Ami Shah, MD, MHS
Scott Zeger, PhD
Johns Hopkins University School of Medicine
Project Overview
Scleroderma presents in many different forms and can affect multiple organ systems. There is a critical need to identify patients who are likely to progress from their disease at an early stage, as these patients may benefit from earlier, targeted interventions. Within the broad spectrum of scleroderma, there are subgroups of patients whose disease behaves similarly, likely because their disease shares an underlying mechanism or mechanisms.
By integrating longitudinal clinical data on the many organ systems affected by scleroderma, paying particular attention to key clinical events that have a major impact on the patient’s quality of life, the Shah/Zeger group is working to improve their estimation of how a patient’s disease will likely progress.

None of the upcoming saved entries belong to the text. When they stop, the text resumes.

(** The negation of a constant. *)
Lemma wp_fold_neg c v r p e Q : models p e -> const_val t (i_value c) = Some v -> sx w (- v) = r ->
  (forall p' e' o, extends p e p' e' -> models p' e' -> holds p' e' o t r -> const_inst p' o t r -> Q p' e' o) ->
  wp (fold_unary_opnd Op_Neg t c) p e Q.
Proof.
  intros Hm Hc <- HQ. unfold fold_unary_opnd. apply wp_bind.
  assert (Hv : unary_val t Op_Neg v = Some (sx w (- v))) by (unfold unary_val; by rewrite Hw).
  eapply wp_fold_unary; [done|by destruct t|done|exact Hc| |by rewrite Hv].
  rewrite Hv. intros x [= <-] p' e' o Hx Hm' Ho Hci _ _. apply wp_ret; [done|]. by apply HQ.
Qed.

Lemma simplifySubViaReassociation_const2_ok p e a b va vb :
  models p e -> holds p e a t va -> holds p e b t vb -> isConstant p b = true ->
  wp (simplifySubViaReassociation_const2 P t a b) p e (fun p' e' r =>
    match r with Some r' => result_ok t (Some (sx w (va - vb))) p' e' r' | None => True end).
Proof.
  intros Hm Ha Hb Eb. unfold simplifySubViaReassociation_const2.
  destruct (const_src p e b vb Hm Hb Eb) as (c2 & Hc2i & _ & Hc2). step_inst Hc2i.
  destruct (holds_getInst p e Hm a t va Ha) as [i Hi]. step_inst Hi.
  destruct (tag_eqb (i_type i) t); simpl; [|by apply wp_ret]. step_get.
  destruct (isSubWithConstant p i) eqn:Hsub.
  - destruct (sub_operands p e a i va Hm Ha Hi Hsub)
      as (_ & x & y & vx & vy & Hs0 & Hs1 & Hx & Hy & -> & c' & Hc').
    apply wp_bind. eapply wp_src_of; [done|done|]. intros _ _.
    apply wp_bind. eapply wp_src_of; [done|done|]. intros _ _. step_get.
    destruct (isConstant p x); destruct Hc' as [Hi' Hc']; step_inst Hi'; apply wp_bind.
    + fold_step (sx w (vx - vb)). intros p1 e1 o1 Hx1 Hm1 Ho1 _ _ _. apply wp_bind.
      lin_step (sx w (sx w (vx - vy) - vb)). intros p2 e2 o2 _ _ Ho2 _ Hm2.
      apply wp_ret; [done|]. by eapply result_some.
    + fold_step (sx w (vb + vy)). intros p1 e1 o1 Hx1 Hm1 Ho1 (cs & Hcsi & _ & Hcs) _ _.
      step_inst Hcsi. apply wp_bind.
      eapply (wp_fold_neg cs _ (sx w (- (vb + vy)))); [done|exact Hcs|wrap|].
      intros p2 e2 o2 Hx2 Hm2 Ho2 _ _ _. apply wp_bind.
      lin_step (sx w (sx w (vx - vy) - vb)). intros p3 e3 o3 _ _ Ho3 _ Hm3.
      apply wp_ret; [done|]. by eapply result_some.
  - step_get. destruct (isAddWithConstant p i) eqn:Hadd; [|by apply wp_ret].
    apply isOpConst_split in Hadd as [Hop Hhc].
    apply wp_bind. eapply (wp_split_const Op_Add Z.add p e a i t va w); try done; [apply Z.add_comm|].
    intros c' s vc' vs Hc' Hs -> _ _. simpl. apply wp_bind. fold_step (sx w (vc' - vb)).
    intros p1 e1 o1 Hx1 Hm1 Ho1 _ _ _. apply wp_bind.
    lin_step (sx w (sx w (vc' + vs) - vb)). intros p2 e2 o2 _ _ Ho2 _ Hm2.
    apply wp_ret; [done|]. by eapply result_some.
Qed.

The group has developed and is currently testing a computer visualization tool that can be used in the clinic to help patients better understand their disease. The tool illustrates a patient’s baseline characteristics, cumulative disease manifestations, autoantibody status, and longitudinal trajectory across multiple organ systems.
The tool also allows an individual patient’s data to be shown relative to other patients who share specific subgroup characteristics. The researchers are testing whether this tool aids the patient’s understanding of their disease and whether it changes clinical decision-making.
The group is also developing computed personalized risk estimates for SSc complications across multiple organ systems. To date, their work has focused on ILD, cardiomyopathy, and pulmonary hypertension (as defined by trajectories from pulmonary function tests and echocardiogram measures) and they are working to refine their ability to estimate trajectory for these complications by incorporating additional data, including additional clinical measures and patient-reported outcomes. They are also expanding the range of SSc complications under study.
Finally, the group will examine the use of subgroups to predict patients’ likely benefits from specific drugs and treatment regimens, with the goal of improving clinical decision-making.